Di António Lobo Antunes
Feltrinelli, 2009 (1979)
Ia edizione italiana Einaudi, 1996
pp. 176
Traduzione italiana di Maria José de Lancastre
La guerra è sempre una faccenda ingiusta, sporca e crudele. Una guerra coloniale lo è in particolar modo, perché agli orrori del conflitto in sé sovrappone odi razziali, violenze, sopraffazioni e massacri ai danni di intere popolazioni già sottomesse.
Dal 1961 al 1974 il regime salazarista portoghese inviò migliaia di soldati in Angola, Mozambico, Guinea Bissau e negli altri possedimenti per reprimere i movimenti di liberazione nazionale che lottavano per affrancarsi dal colonialismo, analogamente a quanto era già accaduto praticamente ovunque negli altri Paesi africani e asiatici, il cui processo di decolonizzazione da Francia, Belgio e Gran Bretagna, iniziato alla fine della seconda guerra mondiale, era già terminato. Quello che spesso viene definito “il Vietnam portoghese” provocò circa novemila morti fra i soldati portoghesi e centomila fra i civili africani, e costituì uno dei principali fattori di sgretolamento dell’Estado Novo, il regime parafascista portoghese che, in auge dal colpo di stato del 1932 alla Rivoluzione dei Garofani del 1974, si rivelò la dittatura più longeva d’Europa.

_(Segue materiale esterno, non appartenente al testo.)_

Lemma analyze_face_mesh_malformed detector results :
  capability cvtColor detector image = Returned results ->
  malformed_face_mesh results ->
  analyze_face_mesh Image cvtColor detector image = empty_face_mesh.
Proof.
  unfold capability, analyze_face_mesh.
  destruct detector as [call|]; [|discriminate].
  destruct (cvtColor image) as [rgb|]; cbn [bind]; [|discriminate].
  destruct (call rgb) as [r|]; [|discriminate].
  intros Hr. injection Hr as Hr. subst r. cbn [bind].
  intros [(e & Hraise)|(face_landmarks & rest & Hsome & Hlen)];
    [rewrite Hraise; reflexivity|].
  rewrite Hsome. cbn [bind].
  assert (Hn := dicts_length xyz_dict face_landmarks).
  set (landmarks := map xyz_dict (enumerate face_landmarks)) in *.
  cbv zeta.
  destruct (item_y landmarks 13); cbn [bind]; [|reflexivity].
  destruct (item_y landmarks 14); cbn [bind]; [|reflexivity].
  destruct (item_y landmarks 159); cbn [bind]; [|reflexivity].
  destruct (item_y landmarks 145); cbn [bind]; [|reflexivity].
  rewrite (item_y_out_of_range landmarks 386) by lia. reflexivity.
Qed.

Lemma analyze_hands_failed detector :
  (capability cvtColor detector image = Unavailable
   \/ exists e, capability cvtColor detector image = Failed e) ->
  analyze_hands Image cvtColor detector image = empty_hands.
Proof.
  unfold capability, analyze_hands.
  destruct detector as [call|]; [|reflexivity].
  destruct (cvtColor image) as [rgb|]; cbn [bind]; [|reflexivity].
  destruct (call rgb); [|reflexivity].
  intros [H|[e H]]; discriminate H.
Qed.

Lemma analyze_hands_malformed detector results :
  capability cvtColor detector image = Returned results ->
  malformed_hands results ->
  analyze_hands Image cvtColor detector image = empty_hands.
Proof.
  unfold capability, analyze_hands.
  destruct detector as [call|]; [|discriminate].
  destruct (cvtColor image) as [rgb|]; cbn [bind]; [|discriminate].
  destruct (call rgb) as [r|]; [|discriminate].
  intros Hr. injection Hr as Hr. subst r. cbn [bind].
  intros [(e & Hraise)|(multi & Hsome & Hshort)];
    [rewrite Hraise; reflexivity|].
  rewrite Hsome. cbn [bind].
  assert (Hraise : raises (for_each (hand_entry results) (enumerate multi))
                   = true).
  { apply for_each_raises. unfold enumerate.
    apply (Exists_enumerate_from (fun hand => (List.length hand < 9)%nat))
      with (i := 0%nat) in Hshort.
    eapply Exists_impl; [|exact Hshort].
    intros e He. apply hand_entry_short. exact He. }
  destruct (for_each (hand_entry results) (enumerate multi));
    [discriminate Hraise | reflexivity].
Qed.

End FacadeFailures.

(** With the shoulders in range the pose result carries the keypoints, the
    hands and hips each under its own length guard. *)
Lemma analyze_pose_keypoints (Image : Type) (cvtColor : Image -> res Image)
  (detector : option (Image -> res PoseOutput)) (image : Image)
  (landmark : list RawLandmark) :
  capability cvtColor detector image
    = Returned (mkPoseOutput (Ok (Some landmark))) ->
  (13 <= List.length landmark)%nat ->
  let landmarks := map pose_dict (enumerate landmark) in
  let n := List.length landmark in
  let guarded (i : nat) :=
    if (i <? n)%nat then Some (point_of (landmark_at landmarks i)) else None in
  analyze_pose Image cvtColor detector image
  = mkPose true landmarks
      (Some (mkPoseKeypoints
               (point_of (landmark_at landmarks 0))
               (guarded 15%nat) (guarded 16%nat)
               (point_of (landmark_at landmarks 11))
               (point_of (landmark_at landmarks 12))
               (guarded 23%nat) (guarded 24%nat))).
Proof.
  unfold capability, analyze_pose.
  destruct detector as [call|]; [|discriminate].
  destruct (cvtColor image) as [rgb|]; cbn [bind]; [|discriminate].
  destruct (call rgb) as [r|]; [|discriminate].
  intros Hr Hlen. injection Hr as Hr. subst r. cbn [bind out_pose_landmarks].
  assert (Hn := dicts_length pose_dict landmark).
  set (landmarks := map pose_dict (enumerate landmark)) in *.
  cbv beta zeta. rewrite Hn. unfold when_.
  destruct (15 <? List.length landmark)%nat eqn:H15;
    [apply Nat.ltb_lt in H15|];
    (destruct (16 <? List.length landmark)%nat eqn:H16;
     [apply Nat.ltb_lt in H16|]);
    (destruct (23 <? List.length landmark)%nat eqn:H23;
     [apply Nat.ltb_lt in H23|]);
    (destruct (24 <? List.length landmark)%nat eqn:H24;
     [apply Nat.ltb_lt in H24|]);
    repeat (rewrite getitem_landmark_at by lia);
    reflexivity.
Qed.

(** Sixteen landmarks: the left hand (index 15) is there, the right hand
    (index 16) and the hips are not. *)
Example sixteen_landmarks_keypoints :
  option_map (fun k => (is_some (left_hand k), is_some (right_hand k),
                        is_some (left_hip k), is_some (right_hip k)))
    (pose_keypoints (analyze_pose unit same_image (Some sixteen_landmark_pose) tt))
  = Some (true, false, false, false).
Proof. reflexivity. Qed.

(** C3, as stated, fails: with the emotion detector unavailable the facade
    answers "unknown", not the neutral result. *)
Lemma unavailable_emotion_is_unknown :
  capability same_image (@None (unit -> res (list FerFace))) tt = Unavailable
  /\ analyze_emotion unit same_image None tt
     = mkEmotion "unknown" 0 (Some [])
  /\ analyze_emotion unit same_image None tt <> neutral_emotion.
Proof.
  split; [reflexivity|]. split; [reflexivity|].
  cbn. unfold unknown_emotion, neutral_emotion. intro H. inversion H.
Qed.
(** * cloudmodular: the storage consistency engine

    A shallow embedding of [apps/storage/utils/managers.py] and
    [apps/storage/utils/queries/data_db_query.py].

    The [datainfo] table is a list of rows, the physical store is a finite
    map from paths to objects, and every manager method is a computation in
    a small state-and-exception monad over the [World] record: an exception
    leaves the side effects that happened before it, exactly as in Python,
    and [try_except] is the [try: ... except Exception as e: ...] block.
    A [session.commit()] may fail; the world carries the schedule of such
    failures, so that the compensation paths can be exercised.

    The first part holds the model, the vocabulary of the statements and
    the sample data; the second part holds the properties. *)

From Stdlib Require Import ZArith String Ascii List Bool Lia.

From stdpp Require Import base option gmap strings pretty.

Import ListNotations.

Local Open Scope Z_scope.

(** ** Exceptions *)

Inductive exn : Type :=
| PermissionError            (* builtin, raised by the policy check *)
| UserNotFound               (* core.exc *)
| DataNotFound               (* core.exc *)
| DataAlreadyExists          (* core.exc *)
| ValidationError            (* pydantic, raised by the request schemas *)
| MultipleResultsFound       (* sqlalchemy, raised by [Query.scalar] *)
| AttributeError             (* attribute access on [None] *)
| OSError                    (* filesystem call on a missing path *)
| CollisionError             (* physical rename onto an occupied name *)
| InvalidCredential          (* token decoding *)
| DBError (msg : string).    (* a failing [session.commit()] *)

Inductive Result (A : Type) : Type :=
| Ok (a : A)
| Raise (e : exn).

Arguments Ok {A} a.

Arguments Raise {A} e.

(** ** Data model *)

(** A row of the [datainfo] table ([apps/storage/models.py]). *)
Record DataInfo : Type := mkDataInfo {
  id : Z;
  root : string;
  name : string;
  is_dir : bool;
  created : Z;
  is_favorite : bool;
  size : Z;
  user_id : Z
}.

Di questo parla In culo al mondo di António Lobo Antunes, della sanguinosa guerra combattuta in Angola, rivissuta attraverso la voce di un reduce in un interminabile e a tratti surreale monologo in cui inframmezza amare riflessioni sul presente, avance a una donna incontrata in un bar e ricordi dell'esperienza traumatica della guerra.
Un lungo monologo dunque, una sorta di flusso di coscienza in cui affiorano particolari cruenti che in un modo o nell'altro si legano al presente, condizionandolo e appesantendo il già carico fardello della quotidianità, spesa nel rimpianto e nell'abbrutimento alcolico. La vicenda prende le mosse al bancone di un bar e termina nel letto del protagonista; tuttavia è un percorso nella nebbia, non sappiamo se davvero vi è un interlocutore – la donna – o se quello che pare realtà sia invece una gigantesca distorsione percettiva, somma di desideri e immaginazioni.

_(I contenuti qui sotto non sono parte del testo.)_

(** * Instrumented string matching: KMP and Rabin-Karp

    A shallow embedding of [algorithms/kmp.js] and [algorithms/rabin-karp.js]
    and the properties of their failure table, match sets, hashes and traces.

    Modelling conventions.
    - A JavaScript string is the list of its UTF-16 code units ([list nat],
      each below 2^16: [code_units]).
      [s[i]] is [s !! i]: [Some c] for a code unit, [None] for [undefined];
      [===] on two such reads is equality of the two options.
    - Array indices and counters are [nat]; values obtained by subtracting
      indices ([i - j], match offsets, shift amounts) are [Z], as the source
      subtraction is not truncated.
    - Hash values are JavaScript numbers, IEEE 754 binary64 values, of
      which the hash functions only meet the integer-valued ones, the
      infinities and [NaN] (type [jsnum]).  A sum, a difference or a product
      is the exact integer result rounded to 53 significant bits, so it is
      exact as long as its magnitude stays within 2^53, and rounded beyond;
      the remainder [%] is always exact.
    - A [while] loop is the iteration of its body under a step budget
      ([fuel]); [None] means that no result was reached within the budget.
    - The [description], [explanation] and [computation] strings of a step
      are renderings of its other fields and are not part of the model, as
      are the copies of the constant [pattern] that some steps carry. *)

From stdpp Require Import base numbers list strings sorting.

(** ** Loops *)

Section Loops.
Context {St : Type}.
Variable cond : St → bool.
Variable body : St → option St.

(** [while (cond) { body }] run for at most [fuel] iterations. *)
Fixpoint while_loop (fuel : nat) (s : St) : option St :=
  if cond s then
    match fuel with
    | 0 => None
    | S fuel' =>
        match body s with
        | Some s' => while_loop fuel' s'
        | None => None
        end
    end
  else Some s.

(** The same loop as a big-step relation, without a budget. *)
Inductive while_run : St → St → Prop :=
| while_run_exit s : cond s = false → while_run s s
| while_run_iter s s' s'' :
    cond s = true → body s = Some s' → while_run s' s'' → while_run s s''.

(** States reached after any number of iterations of the body. *)
Inductive iterates : St → St → Prop :=
| iterates_refl s : iterates s s
| iterates_step s s' s'' :
    cond s = true → body s = Some s' → iterates s' s'' → iterates s s''.
End Loops.

(** ** Outcome of a top-level call *)

Inductive outcome (A : Type) : Type :=
| Ok (a : A)           (* the call returns [a] *)
| Throw (msg : string) (* the call throws [new Error(msg)] *)
| NoResult.            (* the step budget of a loop was exhausted *)
Arguments Ok {A} a.
Arguments Throw {A} msg.
Arguments NoResult {A}.

(** ASCII text as code units, for examples. *)
Fixpoint units (s : string) : list nat :=
  match s with
  | EmptyString => []
  | String a s' => Ascii.nat_of_ascii a :: units s'
  end.

(** ** Numbers

    The hash arithmetic is carried out on JavaScript numbers, that is on
    IEEE 754 binary64 values.  Every number that the hash functions meet is
    integer-valued: code units, the integer parameters [base] and [mod], and
    sums, differences, products and remainders of such.  [jsnum] holds these
    values: a finite integer-valued double [Num z], an infinity, or [NaN].
    The two zeros are not told apart, as [+], [-], [*], [%] and [===] can
    not distinguish them other than by the sign of a zero result. *)

Inductive jsnum : Type :=
| NaN
| Num (z : Z)
| Infinity (negative : bool).

(** Rounding of the exact integer [x] to binary64: to nearest, ties to
    even, with 53 significant bits; every integer up to [2^53] in magnitude
    is kept, and what rounds to [2^1024] or more is an infinity. *)
Definition round_to_double (x : Z) : jsnum :=
  let a := Z.abs x in
  if bool_decide (a ≤ 2 ^ 53)%Z then Num x
  else
    let k := (Z.log2 a - 52)%Z in
    let q := (a / 2 ^ k)%Z in
    let r := (a mod 2 ^ k)%Z in
    let half := (2 ^ (k - 1))%Z in
    let q' :=
      if bool_decide (r < half)%Z then q
      else if bool_decide (half < r)%Z then (q + 1)%Z
      else if Z.even q then q else (q + 1)%Z in
    let v := (q' * 2 ^ k)%Z in
    if bool_decide (2 ^ 1024 ≤ v)%Z then Infinity (bool_decide (x < 0)%Z)
    else Num (Z.sgn x * v).

(** The number denoted by an integer literal or parameter. *)
Definition num (z : Z) : jsnum := round_to_double z.

(** [a + b], [a - b], [a * b]: the exact result, rounded. *)
Definition js_add (a b : jsnum) : jsnum :=
  match a, b with
  | Num x, Num y => round_to_double (x + y)
  | Infinity s, Num _ | Num _, Infinity s => Infinity s
  | Infinity s, Infinity s' => if bool_decide (s = s') then Infinity s else NaN
  | _, _ => NaN
  end.
Definition js_sub (a b : jsnum) : jsnum :=
  match a, b with
  | Num x, Num y => round_to_double (x - y)
  | Infinity s, Num _ => Infinity s
  | Num _, Infinity s => Infinity (negb s)
  | Infinity s, Infinity s' => if bool_decide (s = s') then NaN else Infinity s
  | _, _ => NaN
  end.
Definition js_mul (a b : jsnum) : jsnum :=
  match a, b with
  | Num x, Num y => round_to_double (x * y)
  | Infinity s, Num y | Num y, Infinity s =>
      if bool_decide (y = 0)%Z then NaN else Infinity (xorb s (bool_decide (y < 0)%Z))
  | Infinity s, Infinity s' => Infinity (xorb s s')
  | _, _ => NaN
  end.
(** [a % b]: the remainder of the truncated division, which is exact and
    takes the sign of the dividend; [NaN] for a zero divisor or an
    infinite dividend. *)
Definition js_rem (a b : jsnum) : jsnum :=
  match a, b with
  | Num x, Num y => if bool_decide (y = 0)%Z then NaN else Num (Z.rem x y)
  | Num x, Infinity _ => Num x
  | _, _ => NaN
  end.
(** [a === b]. *)
Definition js_eq (a b : jsnum) : bool :=
  match a, b with
  | Num x, Num y => bool_decide (x = y)
  | Infinity s, Infinity s' => bool_decide (s = s')
  | _, _ => false
  end.
Definition create_exam (body : ExamCreate) (request : Request) : M ExamCreated :=
  require_db ;;
  slug_ <- make_slug ;;
  let password_hash_ := hash_password (ec_password body) in
  created <- now ;;
  updated <- now ;;
  let exam_doc :=
    {| url := ec_url body;
       password_hash := password_hash_;
       slug := slug_;
       created_at := created;
       updated_at := updated |} in
  exam_id_ <- exam_insert_one exam_doc ;;
  frontend_base <- getenv_FRONTEND_BASE_URL ;;
  let path := "/x/" ++ slug_ in
  let short_url :=
    if truthy_str frontend_base
    then rstrip_slash (default "" frontend_base) ++ path
    else rstrip_slash (base_url request) ++ path in
  ret {| c_id := str_of_ObjectId exam_id_;
         c_slug := slug_;
         c_short_url := short_url;
         c_embed_url := ec_url body |}.

Definition get_exam_by_slug (slug_ : string) : M ExamFound :=
  require_db ;;
  doc <- exam_find_one (By_slug slug_) ;;
  match doc with
  | None => not_found
  | Some doc =>
      ret {| g_id := str_of_ObjectId (_id doc);
             g_slug := slug_;
             g_embed_url := url (fields doc) |}
  end.

Definition verify_exam_password (exam_id_ : string) (body : VerifyBody)
  : M Verified :=
  require_db ;;
  x <- oid exam_id_ ;;
  doc <- exam_find_one (By_id x) ;;
  match doc with
  | None => not_found
  | Some doc =>
      let ok_ :=
        bool_decide (password_hash (fields doc) = hash_password (vb_password body)) in
      ret {| ok := ok_; message := if ok_ then "OK" else "Invalid password" |}
  end.

Definition log_event (exam_id_ : string) (body : LogBody) (request : Request)
  : M bool :=
  require_db ;;
  x <- oid exam_id_ ;;
  doc <- exam_find_one (By_id x) ;;
  match doc with
  | None => not_found
  | Some _ =>
      x' <- oid exam_id_ ;;
      received <- now ;;
      let evt :=
        {| exam_id := x';
           type_ := lb_type body;
           details := if truthy_str (lb_details body)
                      then default "" (lb_details body) else "";
           client_ts := lb_ts body;
           server_ts := received;
           ip := match client request with
                 | Some (host, _) => Some host
                 | None => None
                 end;
           ua := user_agent request |} in
      examlog_insert_one evt ;;
      ret true
  end.

Definition header : list Cell :=
  [Str "#"; Str "Event"; Str "Details"; Str "Client Time"; Str "Server Time";
   Str "IP"; Str "User Agent"].

Definition cell_of (o : option string) : Cell :=
  match o with
  | Some s => Str s
  | None => Null
  end.

(** The [client_time] expression of the export loop; [fromtimestamp]
    raises [ValueError] on an instant it cannot represent. *)
Definition client_time (l : Examlog) : outcome string :=
  if truthy_int (client_ts l)
  then match fromtimestamp_isoformat (default 0 (client_ts l)) with
       | Some s => Return s
       | None => Raise ValueError
       end
  else Return "".

(** The [server_time] expression: every entry has a [server_ts], and a
    [datetime] is never false, so the [else ""] is not taken. *)
Definition server_time (l : Examlog) : string :=
  astimezone_utc_isoformat (server_ts l).

(** The list [ws.append] receives for entry [l] at position [i]. *)
Definition row (i : Z) (l : Examlog) (client_time_ : string) : list Cell :=
  [Int i;
   Str (type_ l);
   Str (details l);
   Str client_time_;
   Str (server_time l);
   cell_of (ip l);
   cell_of (ua l)].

Ciò che vi è di drammaticamente nitido è la memoria, che indugia sugli episodi vissuti dal narratore, spedito in Angola come medico militare e quindi testimone diretto, impotente di fronte alle devastazioni, sia fisiche che psichiche, causate dalla guerra. Impotente nel veder morire ragazzi saltati sulle mine o suicidi per la disperazione, ma anche – e soprattutto – nell'assistere alle torture e alle esecuzioni sommarie operate dalla polizia politica governativa e dai coloni portoghesi.
Lobo Antunes, nato nel 1942, laureato in medicina, prestò servizio militare in Angola all'inizio degli anni Settanta come ufficiale medico; è quindi facile intuire che i ricordi evocati dal protagonista sono in realtà quelli dello scrittore stesso. La guerra do ultramar rappresenta infatti un tema importante nel percorso letterario di Lobo Antunes, già affrontato in Memória de Elefante e Conhecimento do Inferno, risalenti allo stesso periodo di questo libro.

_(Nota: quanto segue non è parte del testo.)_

(** * SchemaBuilder: a shallow embedding of [src/SchemaBuilder.ts]

    The development follows the layout of the class:

    - JavaScript values (numbers are IEEE-754 binary64, objects are ordered
      key/value lists), with the handful of built-ins the class calls
      ([Number], [Math.floor], [Date.parse], [Date.prototype.toISOString]);
    - the schema constructors and the structural transformations;
    - the validator cache tied to the versioned global configuration;
    - the coercion / parse pipeline;
    - a store model of the same pipeline, used for the frame property of
      [parse]. *)

From Stdlib Require Import ZArith List String Ascii Bool Lia.
From Stdlib Require Import Floats.SpecFloat.
From stdpp Require Import base option list strings pretty.

Local Open Scope string_scope.
Local Open Scope list_scope.

#[local] Set Warnings "-register-all".

(* ===================================================================== *)
(** ** JavaScript values                                                  *)
(* ===================================================================== *)

(** A JS [number] is a binary64 float: [prec = 53], [emax = 1024]. *)
Definition number := spec_float.
Definition prec64 : Z := 53.
Definition emax64 : Z := 1024.

(** The time value of a [Date]: milliseconds since the epoch, or [None]
    for the [NaN] time value of an invalid date. *)
Definition timevalue := option Z.

(** The values the class handles: JSON data, [undefined] and [Date]
    objects.  An object is its list of own enumerable properties in
    enumeration order; keys are unique. *)
Inductive value : Type :=
| VUndefined
| VNull
| VBool (b : bool)
| VNum (n : number)
| VStr (s : string)
| VDate (t : timevalue)
| VArr (xs : list value)
| VObj (fs : list (string * value)).

Section ValueInd.
Variable P : value -> Prop.
Hypothesis Hundef : P VUndefined.
Hypothesis Hnull : P VNull.
Hypothesis Hbool : forall b, P (VBool b).
Hypothesis Hnum : forall n, P (VNum n).
Hypothesis Hstr : forall s, P (VStr s).
Hypothesis Hdate : forall t, P (VDate t).
Hypothesis Harr : forall xs, Forall P xs -> P (VArr xs).
Hypothesis Hobj : forall fs, Forall (fun kv => P (snd kv)) fs -> P (VObj fs).

Fixpoint value_rect' (v : value) : P v :=
  match v with
  | VUndefined => Hundef
  | VNull => Hnull
  | VBool b => Hbool b
  | VNum n => Hnum n
  | VStr s => Hstr s
  | VDate t => Hdate t
  | VArr xs =>
      Harr xs ((fix go (l : list value) : Forall P l :=
                  match l with
                  | [] => List.Forall_nil P
                  | x :: l' => List.Forall_cons P x l' (value_rect' x) (go l')
                  end) xs)
  | VObj fs =>
      Hobj fs ((fix go (l : list (string * value))
                  : Forall (fun kv => P (snd kv)) l :=
                  match l with
                  | [] => List.Forall_nil _
                  | kv :: l' =>
                      List.Forall_cons _ kv l' (value_rect' (snd kv)) (go l')
                  end) fs)
  end.
End ValueInd.

#[global] Instance spec_float_eq_dec : EqDecision spec_float.
Proof. solve_decision. Defined.

Definition string_eqb (a b : string) : bool := bool_decide (a = b).

Fixpoint value_eqb (a b : value) {struct a} : bool :=
  match a, b with
  | VUndefined, VUndefined => true
  | VNull, VNull => true
  | VBool x, VBool y => bool_decide (x = y)
  | VNum x, VNum y => bool_decide (x = y)
  | VStr x, VStr y => string_eqb x y
  | VDate x, VDate y => bool_decide (x = y)
  | VArr xs, VArr ys =>
      (fix go (l1 l2 : list value) : bool :=
         match l1, l2 with
         | [], [] => true
         | x :: l1', y :: l2' => value_eqb x y && go l1' l2'
         | _, _ => false
         end) xs ys
  | VObj fs, VObj gs =>
      (fix go (l1 l2 : list (string * value)) : bool :=
         match l1, l2 with
         | [], [] => true
         | (k1, x) :: l1', (k2, y) :: l2' =>
             string_eqb k1 k2 && value_eqb x y && go l1' l2'
         | _, _ => false
         end) fs gs
  | _, _ => false
  end.

(** *** Property access *)

(** Own-property lookup. *)
Fixpoint lookup_field (k : string) (fs : list (string * value)) : option value :=
  match fs with
  | [] => None
  | (k', v) :: fs' => if string_eqb k k' then Some v else lookup_field k fs'
  end.

(** [obj[k] = v]: overwrite in place, or append a new property as the
    last one.  An object of the program lists the keys that are array
    indices before the others, in ascending order, and takes an
    assignment to [__proto__] for its prototype: this is the assignment
    for every other key. *)
Fixpoint set_field (k : string) (v : value) (fs : list (string * value))
  : list (string * value) :=
  match fs with
  | [] => [(k, v)]
  | (k', v') :: fs' =>
      if string_eqb k k' then (k', v) :: fs' else (k', v') :: set_field k v fs'
  end.

(** [delete obj[k]]. *)
Fixpoint delete_field (k : string) (fs : list (string * value))
  : list (string * value) :=
  match fs with
  | [] => []
  | (k', v') :: fs' =>
      if string_eqb k k' then delete_field k fs' else (k', v') :: delete_field k fs'
  end.

(** [o.k] / [o?.k] among the properties the object holds itself:
    [undefined] when the property is missing or the receiver has no own
    properties.  The program finds a name of [Object.prototype] there
    when the object does not hold it. *)
Definition get (k : string) (o : value) : value :=
  match o with
  | VObj fs => default VUndefined (lookup_field k fs)
  | _ => VUndefined
  end.

(** [k in o] on a plain object, among the properties the object holds
    itself; for the program the names of [Object.prototype] are in
    every object. *)
Definition has_key (k : string) (o : value) : bool :=
  match o with
  | VObj fs => bool_decide (is_Some (lookup_field k fs))
  | _ => false
  end.

(** [o[k] = v] and [delete o[k]] lifted to values. *)
Definition set (k : string) (v : value) (o : value) : value :=
  match o with
  | VObj fs => VObj (set_field k v fs)
  | _ => o
  end.

Definition delete (k : string) (o : value) : value :=
  match o with
  | VObj fs => VObj (delete_field k fs)
  | _ => o
  end.

(** [Object.keys(o)]. *)
Definition keys (o : value) : list string :=
  match o with
  | VObj fs => map fst fs
  | _ => []
  end.

(** [{ ...a, ...b }] on plain objects. *)
Definition spread (a b : value) : value :=
  match b with
  | VObj gs => fold_left (fun acc kv => set (fst kv) (snd kv) acc) gs
                 (match a with VObj _ => a | _ => VObj [] end)
  | _ => match a with VObj _ => a | _ => VObj [] end
  end.

Definition is_nan (n : number) : bool :=
  match n with S754_nan => true | _ => false end.

Definition is_zero (n : number) : bool :=
  match n with S754_zero _ => true | _ => false end.

(** ToBoolean. *)
Definition truthy (v : value) : bool :=
  match v with
  | VUndefined | VNull => false
  | VBool b => b
  | VNum n => negb (is_nan n || is_zero n)
  | VStr s => negb (string_eqb s "")
  | VDate _ | VArr _ | VObj _ => true
  end.

(** [a || b]. *)
Definition por (a b : value) : value := if truthy a then a else b.

Definition is_array (v : value) : bool :=
  match v with VArr _ => true | _ => false end.

Definition is_boolean (v : value) : bool :=
  match v with VBool _ => true | _ => false end.

(** [v === "s"]. *)
Definition is_str (s : string) (v : value) : bool :=
  match v with VStr s' => string_eqb s' s | _ => false end.

(** The string elements of an array value ([string[]] fields). *)
Definition strings_of (v : value) : list string :=
  match v with
  | VArr xs => omap (fun x => match x with VStr s => Some s | _ => None end) xs
  | _ => []
  end.

Definition str_list (l : list string) : value := VArr (map VStr l).

(** [arr.indexOf(s) !== -1] / [arr.includes(s)] for a string [s]. *)
Definition includes_str (s : string) (v : value) : bool :=
  match v with
  | VArr xs => existsb (is_str s) xs
  | _ => false
  end.

(** Array helpers used on [string[]] fields such as [required]. *)
Definition arr_filter (f : value -> bool) (v : value) : value :=
  match v with VArr xs => VArr (filter (fun x => f x = true) xs) | _ => v end.

Definition arr_push (x : value) (v : value) : value :=
  match v with VArr xs => VArr (xs ++ [x]) | _ => v end.

Definition arr_length (v : value) : nat :=
  match v with VArr xs => length xs | _ => 0 end.

(* ===================================================================== *)
(** ** Errors and results                                                 *)
(* ===================================================================== *)

(** One violation reported by the validation engine. *)
Record ErrorObject := { instancePath : string; message : string }.

(** Every failure is a [VError]; the constructors name the throw sites:
    the shape guards of the transformations, the [$ref] check of the
    constructor, [validationError], and errors raised by a built-in. *)
Inductive VError :=
| ShapeError (msg : string)
| ConstructionError (msg : string)
| ValidationError (msg : string) (ajvErrors : list ErrorObject)
| JSError (name : string).

Inductive result (A : Type) :=
| Ok (a : A)
| Throw (e : VError).
Arguments Ok {A} a.
Arguments Throw {A} e.

Definition bind {A B} (r : result A) (k : A -> result B) : result B :=
  match r with
  | Ok a => k a
  | Throw e => Throw e
  end.

#[global] Instance result_ret : MRet result := fun A a => Ok a.
#[global] Instance result_bind : MBind result := fun A B k r => bind r k.

Definition is_ok {A} (r : result A) : bool :=
  match r with Ok _ => true | Throw _ => false end.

In culo al mondo, pubblicato in Portogallo nel 1979, giunse in Italia solo nel 1996 grazie ad Antonio Tabucchi che fece conoscere Lobo Antunes al pubblico italiano. La pregevole traduzione del romanzo è opera di Maria José de Lancastre, moglie dello stesso Tabucchi.
Perché (ri)leggerlo, quindi? semplice: affrontare un libro di Lobo Antunes è sempre un'avventura, un inoltrarsi in una giungla densa e impenetrabile, dimora di ossessioni e paure, cui in questo caso si aggiunge la vicenda del conflitto coloniale e della perdita dell'impero, ferita aperta nella memoria collettiva del Portogallo, che solo ora, a distanza di anni dal ritorno alla democrazia, inizia a metabolizzare il frangersi dei miti dell’iperidentità e della predestinazione, presenti in modo ubiquo e pervasivo fin dai tempi di Camões.